Brazil's forward Neymar (left) vies with Japan's defender Sakai Hiroki during their friendly match at the Pierre-Mauroy Stadium in Villeneuve d'Ascq, near Lille, northern France, on November 10, 2017. PHOTO | DENIS CHARLET |  AFP Brazil's forward Neymar (left) vies with Japan's defender Sakai Hiroki during their friendly match at the Pierre-Mauroy Stadium in Villeneuve d'Ascq, near Lille, northern France, on November 10, 2017. PHOTO | DENIS CHARLET | AFP

Japan coach laments 'naivety' in Brazil loss

By: AFP
Sat, Nov. 11, 2017
LILLE (FRANCE) - 11 November 2017: Japan coach Vahid Halilhodzic rued his team's "naivety" after losing to Brazil but insisted there were plenty of positives to draw upon ahead of next year's World Cup.

First-half goals from Neymar, Marcelo and Gabriel Jesus condemned Japan to a 3-1 defeat -- their 10th in 12 meetings with Brazil -- in Lille despite a much-improved display after the interval.

"I don't know what was happening in their heads in the first half," said Halilhodzic, who will lead Japan into a sixth straight finals appearance in Russia.

"The penalty (which Neymar converted) was whistled because of the video (assistant referee) and perhaps that threw the team off.

"It's a shame about the first half, the second half gave me quite a bit of satisfaction.

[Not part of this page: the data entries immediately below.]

(** In a queue in order, the block at the front is all there is of the oldest client. *)
Lemma own_handles_filter id : forall hs : list (Z * Z), StronglySorted Z.le (map fst hs) -> (forall i, i ∈ map fst hs -> id <= i) ->
  own_handles id hs = map snd (filter (fun p => p.1 = id) hs) /\ others id hs = filter (fun p => p.1 <> id) hs.
Proof.
  unfold others. induction hs as [|[i x] hs IH]; intros Hs Hle; [done|].
  cbn [own_handles map fst] in *. apply StronglySorted_inv in Hs as [Hs Hf]. rewrite !filter_cons. cbn [fst].
  destruct (Z.eqb_spec id i) as [<-|Hne].
  - destruct IH as [H1 H2]; [done|intros j Hj; apply Hle; by right|].
    rewrite decide_True, decide_False by (done || tauto). cbn [map snd length drop]. by rewrite H1 at 1.
  - assert (Forall (fun p : Z * Z => p.1 <> id) hs) as Hno.
    { apply Forall_forall. intros p Hp. rewrite Forall_forall in Hf. specialize (Hf p.1).
      assert (id <= i) by (apply Hle; by left). assert (i <= p.1); [|lia].
      apply Hf, list_elem_of_fmap. by exists p. }
    rewrite decide_False, decide_True by lia. cbn [length drop].
    destruct (filter_none id hs Hno) as [-> ->]. done.
Qed.

Lemma head_least id x (hs : list (Z * Z)) : StronglySorted Z.le (map fst ((id, x) :: hs)) ->
  forall i, i ∈ map fst ((id, x) :: hs) -> id <= i.
Proof.
  cbn [map fst]. intros [_ Hf]%StronglySorted_inv i [->|Hi]%elem_of_cons; [lia|].
  rewrite Forall_forall in Hf. by apply Hf.
Qed.

(** Eviction keeps the invariant, and makes room. *)
Lemma evicted_core bound id x hs c :
  core bound c -> mCurrRestuneHandles c = (id, x) :: hs ->
  let c' := set_active (mActiveClientCount c - 1) (others id (mCurrRestuneHandles c)) c in
  core bound c' /\ mActiveClientCount c' < mActiveAppThreshold c'.
Proof.
  intros [Hs Hi Hn Hc Ht] E c'. rewrite E in *.
  destruct (others_clients id _ Hs (head_least _ _ _ Hs)) as [Hs' He].
  assert (id ∈ clients ((id, x) :: hs)) as Hid by (unfold clients; cbn; set_solver).
  assert (size (clients (others id ((id, x) :: hs))) + 1 = size (clients ((id, x) :: hs)))%nat as Hsz.
  { rewrite He, size_difference, size_singleton by set_solver.
    assert (size (clients ((id, x) :: hs)) <> 0)%nat; [|lia]. intros E0%size_empty_inv. set_solver. }
  split; [split|]; cbn [c' set_active mCurrRestuneHandles mActiveClientCount mActiveAppThreshold]; rewrite ?E; try done; try lia.
  intros i Hin. apply Hi. set_solver.
Qed.

Lemma pairs_fst (t : Z) (l : list Z) : map fst (map (pair t) l) = replicate (length l) t.
Proof. induction l as [|x l IH]; [done|]. cbn in *. by rewrite IH. Qed.

Lemma sorted_replicate n (t : Z) : StronglySorted Z.le (replicate n t).
Proof.
  induction n as [|n IH]; cbn; [constructor|]. constructor; [done|].
  apply Forall_forall. intros x [-> _]%elem_of_replicate. lia.
Qed.

(** New handles of the client that is being handled. *)
Lemma tracks_core c c' :
  core (mClientTracker c) c -> 0 <= mClientTracker c ->
  mActiveClientCount c < mActiveAppThreshold c \/ mIsPriorityClient c = true -> tracks c c' ->
  core (mClientTracker c + 1)
    (if (length (mCurrRestuneHandles c) <? length (mCurrRestuneHandles c'))%nat
     then set_active (wrap_u 64 (mActiveClientCount c' + 1)) (mCurrRestuneHandles c') c' else c').
Proof.
  intros [Hs Hi Hn Hc Ht] Htr Hroom (new & Hp & ->).
  cbn [set_active mCurrRestuneHandles mActiveClientCount]. rewrite length_app, length_map.
  destruct new as [|x new].
  - cbn [length map]. rewrite app_nil_r. replace (_ <? _)%nat with false by (symmetry; apply Nat.ltb_ge; lia).
    split; cbn [set_active mCurrRestuneHandles mActiveClientCount mActiveAppThreshold]; try done.
    intros id Hid. specialize (Hi id Hid). lia.
  - destruct Hroom as [Hroom|Hprio]; [|by specialize (Hp Hprio)].
    replace (_ <? _)%nat with true by (symmetry; apply Nat.ltb_lt; cbn; lia).
    assert (clients (mCurrRestuneHandles c ++ map (pair (mClientTracker c)) (x :: new)) =
            {[mClientTracker c]} ∪ clients (mCurrRestuneHandles c)) as Hcl.
    { unfold clients. rewrite map_app, list_to_set_app_L, pairs_fst. apply set_eq. intros id.
      rewrite elem_of_union, !elem_of_list_to_set, elem_of_replicate, elem_of_union, elem_of_singleton,
        elem_of_list_to_set. cbn [length]. naive_solver lia. }
    assert (mClientTracker c ∉ clients (mCurrRestuneHandles c)) as Hni by (intros Hin; specialize (Hi _ Hin); lia).
    split; cbn [set_active mCurrRestuneHandles mActiveClientCount mActiveAppThreshold].
    + rewrite map_app, pairs_fst. apply StronglySorted_app. split_and!; [|done|apply sorted_replicate].
      intros a b Ha [-> _]%elem_of_replicate. specialize (Hi a). unfold clients in Hi.
      rewrite elem_of_list_to_set in Hi. specialize (Hi Ha). lia.
    + rewrite Hcl. intros id [->%elem_of_singleton|Hid]%elem_of_union; [lia|]. specialize (Hi _ Hid). lia.
    + rewrite Hcl, size_union, size_singleton by set_solver. rewrite Hn. unfold wrap_u. rewrite Z.mod_small; [lia|].
      rewrite Hn in Hc. change (2 ^ 64) with 18446744073709551616. lia.
    + unfold wrap_u. rewrite Z.mod_small; [lia|]. change (2 ^ 64) with 18446744073709551616. lia.
    + done.
Qed.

"I see plenty of things we need to improve and we'll draw a lot of things from this match."

Tomoaki Makino grabbed a consolation for Japan with a second-half header, and Halilhodzic said it could have been much different but for a woeful start.

"The second half was completely different. I made a few fixes at half-time, both mentally and tactically," he said.

"I wasn't disappointed with the first half, but I was not satisfied with the mental aspect. From time to time we showed this naivety. When you see the second half we basically matched them and even dominated possession."

Halilhodzic masterminded impressive Algeria's run to the last 16 at the last World Cup in Brazil, where they fell 2-1 to eventual champions Germany after extra time.

"I would love to do the same thing, why not even more. Anything is possible in football," he said.

"If we finished the first half 0-0, it's easy to say we could have pulled off a huge surprise. Unfortunately things happened as they did.

"With these types of matches we're also here to learn -- Brazil are on a different planet.

"You have to be realistic, I already told the players (Brazil) are the best team in the world.

"When you play against Neymar, Willian, Gabriel Jesus, you have to lift your level.

"We have seven or eight months to work and try and achieve the same thing we did with Algeria."

He added: "There are things I'll speak to the players about, areas where they can still improve in the mental aspect, being more aggressive without committing fouls."

- 'Just play' -

For Neymar, who scored his 53rd international goal and eighth against Japan, it was an eventful outing as he converted a penalty but then missed another one, before receiving a booking following the intervention of the VAR after a clash with Marseille defender Hiroki Sakai.

"Everybody is trying to stop him with fouls, he cannot react to this. I have spoken to him about this, he has to leave these things to the referee," Brazil coach Tite said of Neymar.

"Today we had the video review and it will be good when it helps get the right decision. The referee was right when he gave him the yellow card."

"The same thing happened with Gabriel Jesus when he had a sequence of fouls against him in a 20-minute span," added Tite.

"I told him to just play and with the video referee it will become more fair."

For Brazil, the first team -- aside from hosts Russia -- to qualify for the 2018 showpiece, it was also an occasion for Tite to study some of the fringe players in the squad.

"With the performance of the first half I could watch more players in the second half -- Jemerson, Diego Souza, Douglas Costa, Giuliano, Alex Sandro.

"It's not just about how they perform in matches, we're also monitoring how they do in training daily and how they get on with the others."